# [Exercise brief]
Count the lines of the data below that include the string "unfold", and provide nothing but the result.
..........
Lemma body_length_of_dec n : u64? n → body_length_of (to_dec n) = Ok n.
Proof.
  intros H. unfold body_length_of. rewrite from_utf8_to_dec by width. cbn [map_err mbind result_bind].
  by rewrite parse_to_dec.
Qed.

Lemma body_length_of_err lenf e : body_length_of lenf = Err e → e = MalformedTag.
Proof.
  unfold body_length_of. destruct (from_utf8 lenf); cbn; [|congruence].
  destruct (parse_uint 64 _); cbn; congruence.
Qed.

(** A sum below twice the modulus that wraps to zero is the modulus. *)
Lemma wrapped_to_zero w s : 0 < s < 2 * 2 ^ w → wrap w s = 0 → s = 2 ^ w.
Proof.
  unfold wrap. generalize (2 ^ w). intros m Hs Hz. pose proof (Z.div_mod s m ltac:(lia)) as Hdm.
  rewrite Hz in Hdm. assert (s / m < 2) by (apply Z.div_lt_upper_bound; lia).
  assert (0 <= s / m) by (apply Z.div_pos; lia).
  assert (s / m = 0 ∨ s / m = 1) as [E|E] by lia; rewrite E in Hdm; lia.
Qed.

(* ------------------------------------------------------------------ *)
(** * Properties *)

(** A message whose BodyLength is right: header, body of that many bytes, and the
    seven bytes of the trailer. *)
Definition well_framed (bs body trailer : list byte) : list byte :=
  header bs (to_dec (Z.of_nat (length body))) ++ body ++ trailer.

Lemma well_framed_length bs body trailer :
  length (well_framed bs body trailer) =
  (length (header bs (to_dec (Z.of_nat (length body)))) + length body + length trailer)%nat.
Proof. unfold well_framed. rewrite !length_app. lia. Qed.

Lemma to_dec_no_soh n : 0 <= n → SOH ∉ to_dec n.
Proof. intros H. apply to_dec_no_byte; [done|apply SOH_not_digit]. Qed.

(** The framer finds a well-framed message whatever follows it. *)
Lemma fcm_well_framed p bs body trailer rest :
  SOH ∉ bs → length trailer = 7%nat →
  Z.of_nat (length (well_framed bs body trailer)) < 2 ^ 64 →
  find_complete_message p (well_framed bs body trailer ++ rest) =
  Done (Ok (Some (Z.of_nat (length (well_framed bs body trailer))))).
Proof.
  intros Hbs Ht. rewrite well_framed_length. intros Hlen.
  unfold well_framed. rewrite <- app_assoc, fcm_header by (done || (apply to_dec_no_soh; lia)).
  rewrite body_length_of_dec by width. rewrite total_len_exact by lia.
  cbn [mbind exec_bind]. do 2 f_equal.
  rewrite (proj2 (Z.ltb_ge _ _)) by (rewrite !length_app; lia). f_equal. lia.
Qed.

(** [k] bytes into a block: inside the first part or past it. *)
Lemma take_app_cases {A} k (l1 l2 : list A) :
  (k ≤ length l1)%nat ∧ take k (l1 ++ l2) = take k l1 ∨
  (length l1 < k)%nat ∧ take k (l1 ++ l2) = l1 ++ take (k - length l1) l2.
Proof.
  destruct (decide (k ≤ length l1)%nat); [left|right]; (split; [lia|]).
  - by rewrite take_app_le.
  - by rewrite take_app_ge by lia.
Qed.

Lemma not_elem_take (x : byte) k l : x ∉ l → x ∉ take k l.
Proof. intros H Hin. apply H. rewrite <- (take_drop k l). set_solver. Qed.

(** A prefix of a header that is still short of its closing SOH. *)
Lemma fcm_header_prefix p bs lenf k :
  SOH ∉ bs → SOH ∉ lenf → (k < length (header bs lenf))%nat →
  find_complete_message p (take k (header bs lenf)) = Done (Ok None).
Proof.
  intros Hbs Hl. rewrite header_length. intros Hk. unfold header.
  destruct (take_app_cases k (bytes "8=") (bs ++ SOH :: bytes "9=" ++ lenf ++ [SOH]))
    as [[Hk1 ->]|[Hk1 ->]].
  { destruct k as [|[|[|k]]]; [by apply fcm_short; simpl; lia..| |simpl in Hk1; lia].
    apply (fcm_none_tag8 p []). set_solver. }
  destruct (take_app_cases (k - length (bytes "8=")) bs (SOH :: bytes "9=" ++ lenf ++ [SOH]))
    as [[Hk2 ->]|[Hk2 ->]]; [by apply fcm_none_tag8, not_elem_take|].
  change (length (bytes "8=")) with 2%nat in *.
  destruct (k - 2 - length bs)%nat as [|[|[|j]]] eqn:Ej; [lia| | |].
  - by apply fcm_none_tag8_end.
  - by apply fcm_none_half9.
  - change (take (S (S (S j))) (SOH :: bytes "9=" ++ lenf ++ [SOH]))
      with (SOH :: bytes "9=" ++ take j (lenf ++ [SOH])).
    rewrite take_app_le by lia. by apply fcm_none_tag9, not_elem_take.
Qed.

Lemma fcm_exact p bs body trailer :
  let msg := well_framed bs body trailer in
  SOH ∉ bs → length trailer = 7%nat → Z.of_nat (length msg) < 2 ^ 64 →
  (∀ rest, find_complete_message p (msg ++ rest) = Done (Ok (Some (Z.of_nat (length msg))))) ∧
  (∀ k, (k < length msg)%nat → find_complete_message p (take k msg) = Done (Ok None)).
Proof.
  intros msg Hbs Ht Hlen. split; [intros rest; by apply fcm_well_framed|].
  intros k Hk. subst msg. rewrite well_framed_length in *. unfold well_framed.
  assert (Hl : SOH ∉ to_dec (Z.of_nat (length body))) by (apply to_dec_no_soh; lia).
  destruct (take_app_cases k (header bs (to_dec (Z.of_nat (length body)))) (body ++ trailer))
    as [[Hk1 ->]|[Hk1 ->]].
  - destruct (decide (k < length (header bs (to_dec (Z.of_nat (length body)))))%nat).
    + by apply fcm_header_prefix.
    + rewrite take_ge by lia. rewrite <- (app_nil_r (header _ _)), fcm_header by done.
      rewrite body_length_of_dec by width. rewrite total_len_exact by lia.
      cbn [mbind exec_bind length]. by rewrite (proj2 (Z.ltb_lt _ _)) by lia.
  - rewrite fcm_header by done. rewrite body_length_of_dec by width.
    rewrite total_len_exact by lia. cbn [mbind exec_bind].
    rewrite (proj2 (Z.ltb_lt _ _)); [done|]. rewrite length_take, length_app. lia.
Qed.

(** C21: framing is exact on a well-framed message: it is found with its own length
    whatever follows it in the buffer, and no strict prefix of it is mistaken for
    a message or for an error (the framer asks for more bytes). *)
Theorem framing_exact p bs body trailer :
  let msg := well_framed bs body trailer in
  SOH ∉ bs → length trailer = 7%nat → Z.of_nat (length msg) < 2 ^ 64 →
  (∀ rest, find_complete_message p (msg ++ rest) = Done (Ok (Some (Z.of_nat (length msg))))) ∧
  (∀ k, (k < length msg)%nat → find_complete_message p (take k msg) = Done (Ok None)).
Proof. apply fcm_exact. Qed.

Definition demo_body : list byte := pipes "35=A|49=SERVER|56=CLIENT|34=177|52=20090107-18:15:16|98=0|108=30|".

Example demo_message : well_framed (bytes "FIX.4.2") demo_body (pipes "10=062|") = wikipedia_message.
Proof. vm_compute. reflexivity. Qed.

Lemma framing_exact_witness :
  (∀ rest, find_complete_message dev_profile
     (well_framed (bytes "FIX.4.2") demo_body (pipes "10=062|") ++ rest) = Done (Ok (Some 87))) ∧
  (∀ k, (k < 87)%nat → find_complete_message dev_profile
     (take k (well_framed (bytes "FIX.4.2") demo_body (pipes "10=062|"))) = Done (Ok None)).
Proof.
  apply (framing_exact dev_profile (bytes "FIX.4.2") demo_body (pipes "10=062|")).
  - apply (bool_decide_unpack _). vm_compute. exact I.
  - reflexivity.
  - vm_compute. reflexivity.
Defined.
(* ===== verification/FixProxy.v ===== *)
(** crates/adapters/src/fix/proxy.rs: the relay of one FIX session.  [handle] is
    the body of the drain loop, [drain] the loop itself, [relay] one direction
    run over a sequence of reads; [thread_step] cuts the same code at its shared
    accesses, and [session_step] interleaves the two relay threads of
    [run_session] with the injector toggling the shared flags. *)

From Stdlib Require Import Strings.Byte.
From S2P Require Import Prelude RustStd Core FixMessage FixFraming FixAdapter.

(* ------------------------------------------------------------------ *)
(** * The destination socket *)

(** The peer takes [accepts] more bytes before the connection breaks ([None]: it
    never does).  [write_all] writes everything, or what still fits and fails. *)
Record TcpDst := { written : list byte; accepts : option nat }.

Definition write_all (d : TcpDst) (b : list byte) : bool * TcpDst :=
  match accepts d with
  | None => (true, {| written := written d ++ b; accepts := None |})
  | Some k =>
      if (length b <=? k)%nat
      then (true, {| written := written d ++ b; accepts := Some (k - length b)%nat |})
      else (false, {| written := written d ++ take k b; accepts := Some 0%nat |})
  end.

(** What one [src.read] returns: [Ok(0)], [Ok(n)], a timeout, another error. *)
Inductive read_event :=
| ReadEof
| ReadBytes (b : list byte)
| ReadRetry
| ReadError.

(* ------------------------------------------------------------------ *)
(** * One direction *)

(** The locals of [relay]: its buffer, its destination, and the nanoseconds a
    [Delay] has made it sleep. *)
Record relay_locals := { buf : list byte; dst : TcpDst; slept_ns : Z }.

Definition set_buf (b : list byte) (s : relay_locals) : relay_locals :=
  {| buf := b; dst := dst s; slept_ns := slept_ns s |}.

Section relay.
Context {A : Type} `{ProtocolAdapter A} (p : profile) (dir : Direction).

Definition write_msg (s : relay_locals) (b : list byte) : bool * relay_locals :=
  let '(ok, d) := write_all (dst s) b in
  (ok, {| buf := buf s; dst := d; slept_ns := slept_ns s |}).

(** The match on the action; [false] is the early [return]. *)
Definition perform (act : InterceptAction) (message_bytes : list byte) (s : relay_locals)
  : bool * relay_locals :=
  match act with
  | Forward => write_msg s message_bytes
  | Drop => (true, s)
  | Mutate b => write_msg s b
  | Delay d => write_msg {| buf := buf s; dst := dst s; slept_ns := slept_ns s + d |} message_bytes
  end.

(** The action for a message: the adapter is asked only when the flag was set, and
    an adapter error forwards. *)
Definition decide_action (enabled : bool) (a : A) (message_bytes : list byte)
  : exec (InterceptAction * A) :=
  if enabled then
    ra ← pa_intercept a {| msg_bytes := message_bytes; direction := dir |};
    Done (unwrap_or Forward ra.1, ra.2)
  else Done (Forward, a).

Definition handle (enabled : bool) (a : A) (s : relay_locals) (message_bytes : list byte)
  : exec (bool * A * relay_locals) :=
  aa ← decide_action enabled a message_bytes;
  let '(ok, s') := perform aa.1 message_bytes s in
  Done (ok, aa.2, s').

(** How the [while let] loop ends: the buffer holds no further message (or is not
    FIX), the function returned on a failed write, the thread panicked, or the
    fuel ran out. *)
Inductive drain_end :=
| Idle (a : A) (s : relay_locals)
| Returned (a : A) (s : relay_locals)
| Crashed (why : string)
| OutOfFuel.

(** [while let Ok(Some(len)) = find_complete_message(&buf)]; [buf.drain(..len)]
    panics beyond the buffer. *)
Fixpoint drain (fuel : nat) (enabled : bool) (a : A) (s : relay_locals) : drain_end :=
  match fuel with
  | O => OutOfFuel
  | S f =>
      match find_complete_message p (buf s) with
      | Panic why => Crashed why
      | Done (Ok (Some len)) =>
          match slice 0 (Z.to_nat len) (buf s) with
          | Panic why => Crashed why
          | Done message_bytes =>
              match handle enabled a (set_buf (drop (Z.to_nat len) (buf s)) s) message_bytes with
              | Panic why => Crashed why
              | Done (true, a', s') => drain f enabled a' s'
              | Done (false, a', s') => Returned a' s'
              end
          end
      | Done _ => Idle a s
      end
  end.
..........
# [Task solution]
7